4.6.12

Los ensayos de Montejo














La Biblioteca Sibila - Fundación BBVA de Poesía en Español llega al número 30 de la colección con un libro imprescindible: El taller blanco y otros ensayos, de Eugenio Montejo (Caracas, 1938-Valencia, Venezuela, 2008), uno de los grandes nombres de la poesía hispanoamericana contemporánea. Sí, habíamos reconocido la importancia de su poesía, muy bien divulgada en España, pero no habíamos tenido acceso hasta ahora a la edición del corpus (casi) completo de sus ensayos, al menos a este lado del charco, un hueco que este libro viene a llenar (una obra, cabe precisar, complementario de El cuaderno de Blas Coll, que aquí publicó Pre-Textos). A los textos que componen la versión original del libro (publicada en 1983), el perspicaz editor, Juan Carlos Marset, ha añadido seis ensayos de los últimos años del poeta venezolano.
Tras una breve introducción acerca de la poesía en un tiempo sin poesía, que remata con una cita de Herbert Read: "El poeta tiene todos los privilegios, menos el de mentir", Montejo aborda la poesía del mexicano Pellicer, poeta de la luz del trópico, para seguir después con la de su paisano, el "raro" y "mal leído" Ramos Sucre y la obra "insular, señera y distante" de alguien que la final de su vida dijo: "Leopardi es mi igual". Después, Cavafis, "poetas de la historia" y "de la vejez"; el expresionista Biel; el rumano y silencioso Lucian Blaga, que disputó el Nobel a JRJ; el desconocido (para uno) Simón Rodríguez, poeta tipógrafo; el argentino Raúl Gustavo Aguirre, líder del movimiento Poesía Buenos Aires, allá por los cincuenta; Mairena, el heterónimo machadiano tan presente en su obra; el pintor Reverón (que a uno le descubrió, cómo no, Juan Manuel Bonet) y su "cruda intemperie marina", que le sirve de pretexto para hablar de viajeros ilustres por las costas del litoral venezolano y sus playones solitarios; el sorprendente Alejandro Rossi (cómo olvidar su Manual del distraído); Pepe Bianco, alma de la revista Sur; Lisboa, ciudad al lado de un río donde Montejo vivió, "ciudad oblicua" (como la lluvia de Pessoa) de los calceteiros; Gervasi, uno de sus maestros, diplomático como él; el brasileño Cassiano Ricardo (la poesía es "una isla rodeada de palabras por todas partes"); los "emisarios de la escritura oblicua" (Malte y Rilke, Teste y Valéry, Caeiro y Pessoa, Mairena y Machado, Barnabooth y Larbaud...), escritores "de espejo", de la "disolución del yo" (Bachmann), poetas del "desdoblamiento" y la heteronimia; Borges (los Borges de Borges); el portugués Sá-Carneiro, a quien compara con Sucre (nacieron con días de diferencia), en un ensayo muy bien trabado: elegantes y torturados poetas de espejos y laberintos, suicidas los dos (Sá-Carneiro en París a los 26, Sucre en Ginebra a los 40), políglotas y traductores ambos; el aforista Lichtenberg, fumador de pipa de tabaco de Varinas (de la Barinas venezolana); Lisboa de nuevo, su primera llegada en barco, días antes de la Revolución del 25 de abril; Pedro Lastra y los monosílabos (del que comenta su precioso poema "Ya hablaremos de nuestra juventud"); Gonzalo Rojas, "poeta de la madurez", como Cavafis; Carlos Germán Belli...
No he mencionado dos ensayos capitales del libro.
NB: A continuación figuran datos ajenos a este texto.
(* ===== verification/FsProps.v ===== *)
(** kernel/fs.c, what its callers rely on: a write is read back, leaves the
    rest of the file system alone and is atomic when run in a transaction; an
    entry linked into a directory is found; names are split at slashes; an
    inode written to the disk is read back. *)

From S2P Require Import Prelude Riscv Mem Cstring Spinlock Sleeplock Kalloc Vm Bio BioSpec BufCache FsLayout ProcMem.
From S2P Require Import Log LogSpec LogCrash LogOps Fs FsBlocks FsFile FsIo FsInode FsDir FsStore.

(** * Reading what was written *)

Section props.
Context {D : Type} `{BS : BlockStore D} {BSok : BlockStoreOk D} {L : Linker}.
Abbreviation state := (fsys (D:=D)).
Implicit Types s : state.
Context (pid pagetable : Z).

(** What writei and readi ask of the inode [ip], locked by the caller. *)
Record inode_at s (a : atx) (ip : nat) (i : inode) : Prop := {
  ia_rep : rep s a;
  ia_layout : layout (fs_sb s);
  ia_idle : idle (fs_sb s) a;
  ia_inode : it_inode s !! ip = Some i;
  ia_wf : iwf (fs_sb s) a i;
}.
(** There is room to write [n] bytes at [off]: the file may grow so far, the
    transaction may log the blocks and the disk has them. *)
Record write_room (sb : superblock) (a : atx) (i : inode) (off n : Z) : Prop := {
  wr_off : 0 ≤ off ≤ i_size i;
  wr_max : off + n ≤ MAXFILE * BSIZE;
  wr_res : res sb a i (S (blocks_left off n 0));
}.
Lemma writei_wp s a ip i user_src src bs off :
  let n := Z.of_nat (length bs) in
  inode_at s a ip i → write_room (fs_sb s) a i off n → bytes bs → fits 64 src → source pagetable user_src src bs (fs_mem s) →
  wp (writei pagetable ip user_src src off n) (λ r s', r = n ∧ ∃ d' a' i', s' = fs_put s ip i' d' ∧
    x_rep d' a' ∧ inode_at s' a' ip i' ∧ written (fs_sb s) a i off bs a' i') s.
Proof.
  intros n [Hr Hly Hid Hip Hi] [Ho Hm Hres] Hb Hs Hsrc. eapply wp_mono; [by apply (writei_spec pagetable s a ip i)|].
  intros r s' (-> & d' & a' & i' & -> & Hr' & Hw). split; [done|]. exists d', a', i'.
  split_and!; [done|done| |done]. split; [done|done|apply Hw| |apply Hw].
  simpl. apply list_lookup_insert_eq. by eapply lookup_lt_Some.
Qed.
Lemma written_fbytes sb a i off bs a' i' : 0 ≤ off → written sb a i off bs a' i' → fbytes a' i' off (length bs) = bs.
Proof.
  intros Ho Hw. apply list_eq. intros k. destruct (decide (k < length bs)%nat) as [Hk|Hk].
  - rewrite fbytes_lookup by done. rewrite (wn_bytes _ _ _ _ _ _ _ Hw) by (rewrite (wn_size _ _ _ _ _ _ _ Hw); lia).
    rewrite decide_True by lia. replace (Z.to_nat (off + Z.of_nat k - off)) with k by lia.
    destruct (lookup_lt_is_Some_2 _ _ Hk) as [x ->]. done.
  - rewrite !lookup_ge_None_2; [done|lia|rewrite length_fbytes; lia].
Qed.

(** C6: what writei writes readi reads back, wherever in a file of up to
    MAXFILE blocks the bytes lie, whatever blocks bmap has to allocate for
    them, and whether the two copies are with kernel or user memory.  The
    file keeps its other bytes; blocks in use that are not the file's, its
    inode's or the free map's are unchanged. *)
Theorem writei_readi s a ip i user_src src bs off user_dst dst W F :
  let n := Z.of_nat (length bs) in
  inode_at s a ip i → write_room (fs_sb s) a i off n → bytes bs → fits 64 src → source pagetable user_src src bs (fs_mem s) →
  fits 64 dst → sink pagetable user_dst dst n W F → W [] (fs_mem s) →
  wp (let! w := writei pagetable ip user_src src off n in
      let! r := readi pagetable ip user_dst dst off n in ret (w, r))
    (λ '(w, r) s', w = n ∧ (r = n ∧ W bs (fs_mem s') ∨ r = -1 ∧ F (fs_mem s')) ∧
       ∃ a' i', inode_at s' a' ip i' ∧ written (fs_sb s) a i off bs a' i') s.
Proof.
  intros n Hat Hroom Hb Hs Hsrc Hd Hsink HW. apply wp_bind. eapply wp_mono; [by apply (writei_wp s a ip i)|].
  intros w s1 (-> & d1 & a1 & i1 & -> & _ & [Hr1 Hly1 Hid1 Hip1 Hi1] & Hw). pose proof (wn_size _ _ _ _ _ _ _ Hw) as Hsz.
  pose proof (iw_size _ _ _ Hi1) as Hmax. rewrite MAXFILE_eq, BSIZE_eq in Hmax. destruct Hroom as [Ho Hm _]. rewrite MAXFILE_eq, BSIZE_eq in Hm.
  apply wp_bind. eapply wp_mono; [apply (readi_spec pagetable _ a1 ip i1 user_dst dst W F off n); try done; unfold fits; lia|].
  intros r s2 (d2 & m2 & -> & Hr2 & Hres). cbv zeta in Hres. apply wp_ret. rewrite Z.min_l in Hres by lia.
  replace (Z.to_nat n) with (length bs) in Hres by (unfold n; lia).
  rewrite (written_fbytes (fs_sb s) a i off bs) in Hres by (done || lia).
  split_and!; [done|done|]. exists a1, i1. split; [|done]. by split.
Qed.
End props.

(** * Directories *)

Section dirs.
Context {D : Type} `{BS : BlockStore D} {BSok : BlockStoreOk D} {L : Linker}.
Context (pid pagetable de : Z) (Hde : 0 ≤ de) (Hde' : de + sizeof_dirent < 2 ^ 64).
Implicit Types s : fsys (D:=D).

Lemma got_active s dev inum ip s' : got s dev inum ip s' → ∃ i, it_inode s' !! ip = Some i ∧ active i dev inum.
Proof using.
  intros (i & Hi & Hc). assert (ip < length (it_inode s))%nat as Hlt by (by eapply lookup_lt_Some).
  destruct Hc as [[Ha ->]|(_ & _ & ->)]; eexists; (split; [simpl; by apply list_lookup_insert_eq|]).
  - destruct Ha as (? & ? & ?). split_and!; simpl; [lia|done|done].
  - split_and!; simpl; [lia|done|done].
Qed.
Lemma got_fields s dev inum ip s' : got s dev inum ip s' →
  fs_d s' = fs_d s ∧ fs_sb s' = fs_sb s ∧ fs_mem s' = fs_mem s.
Proof using. by intros (i & _ & [[_ ->]|(_ & _ & ->)]). Qed.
El que le da título, "El taller blanco", donde Montejo explica la importancia que tuvo el horno de pan de su familia para que él fuera poeta (una hermosa y blanca metáfora), y "Fragmentario", donde recoge reflexiones de pura poética. "El poeta moderno es duro", "ya se sabe separado de una pureza inocente" (que le recuerda el "busco un país inocente" de su admirado Ungaretti). "Pasivamente femenina es la creación". "En todas las palabras de un poema ha de leerse siempre su necesidad". "Se ha olvidado que la poesía debe crear una música que nos haga pensar". 
El autor de Alfabeto del mundo (un libro que tengo siempre a mano), quien hizo suyo el comentario de su paisano Rafael Cadenas: la poesía nos hace "más vivo el vivir", convencido de que ella "encarna el lenguaje de la intimidad, el lenguaje con que a solas nos hablamos a nosotros mismos y hablamos a los seres y cosas que más nos atañen", escribió: "El hombre es, pues, fatalmente oscuro. Sólo mediante el relámpago del poema se logra, cuando se logra, atisbar algo de la claridad que es como decir la identidad de quien lo escribe, a la vez que puede servirnos para columbrar la de quien lo lee". Y que lo diga.